I need the lines below from the one with "by destruct (2" down to the one with "pose proof (len_nonneg flags)." reproduced exactly, both ends included, and nothing else.

(Records from a data collection)
*****

Lemma release_eq assurances timeslot rho k :
  release rho (map (λ c, len (assurers assurances c)) (seq k (length rho))) (GetReportTimeouts rho timeslot)
  = (omap id (imap (λ i, released assurances (k + i)) rho), imap (λ i, stays assurances timeslot (k + i)) rho).
Proof.
  revert k. induction rho as [|core rho IH]; intros k; [done|]. cbn [length seq map release GetReportTimeouts].
  change (map _ rho) with (GetReportTimeouts rho timeslot).
  rewrite (IH (S k)), !imap_shift.
  destruct core as [cs|]; cbn [released stays omap list_omap id]; [|done].
  unfold available. change (u32 (2 * TotalValidators / 3)) with (2 * TotalValidators / 3).
  by destruct (2 * TotalValidators / 3 <? len (assurers assurances k)).
Qed.

(** * Validation *)

Section validated.
Context {HF : HashFunction} {ED : Ed25519_}.

(** The assurance is for the parent block and signed by its validator. *)
Definition assurance_signed (validators : list Validator) (parent : Hash) (a : Assurance) : Prop :=
  a_Anchor a = parent ∧ ∃ validator, idx validators (ValidatorIndex a) = Some validator ∧
    VerifySignature a validator = true.

Lemma no_bit_at_total bitfield refused i flags : 0 <= i → i + len flags <= 8 * len bitfield →
  8 * len bitfield <= 2 ^ 16 → no_bit_at bitfield refused i flags ≠ None.
Proof.
  revert i. induction flags as [|f flags IH]; intros i Hi Hl Hb; simpl; [done|].
  assert (len (f :: flags) = 1 + len flags) as El by (unfold len; simpl; lia). rewrite El in Hl.
  pose proof (len_nonneg flags).
  assert (u16 i = i) as -> by (unfold u16; apply Z.mod_small; lia).
  rewrite GetBitFieldBit_eq by lia. cbn [mbind option_bind].
  destruct (_ && _); [done|]. apply IH; lia.
Qed.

*****

# SOLUTION
  by destruct (2 * TotalValidators / 3 <? len (assurers assurances k)).
Qed.

(** * Validation *)

Section validated.
Context {HF : HashFunction} {ED : Ed25519_}.

(** The assurance is for the parent block and signed by its validator. *)
Definition assurance_signed (validators : list Validator) (parent : Hash) (a : Assurance) : Prop :=
  a_Anchor a = parent ∧ ∃ validator, idx validators (ValidatorIndex a) = Some validator ∧
    VerifySignature a validator = true.

Lemma no_bit_at_total bitfield refused i flags : 0 <= i → i + len flags <= 8 * len bitfield →
  8 * len bitfield <= 2 ^ 16 → no_bit_at bitfield refused i flags ≠ None.
Proof.
  revert i. induction flags as [|f flags IH]; intros i Hi Hl Hb; simpl; [done|].
  assert (len (f :: flags) = 1 + len flags) as El by (unfold len; simpl; lia). rewrite El in Hl.
  pose proof (len_nonneg flags).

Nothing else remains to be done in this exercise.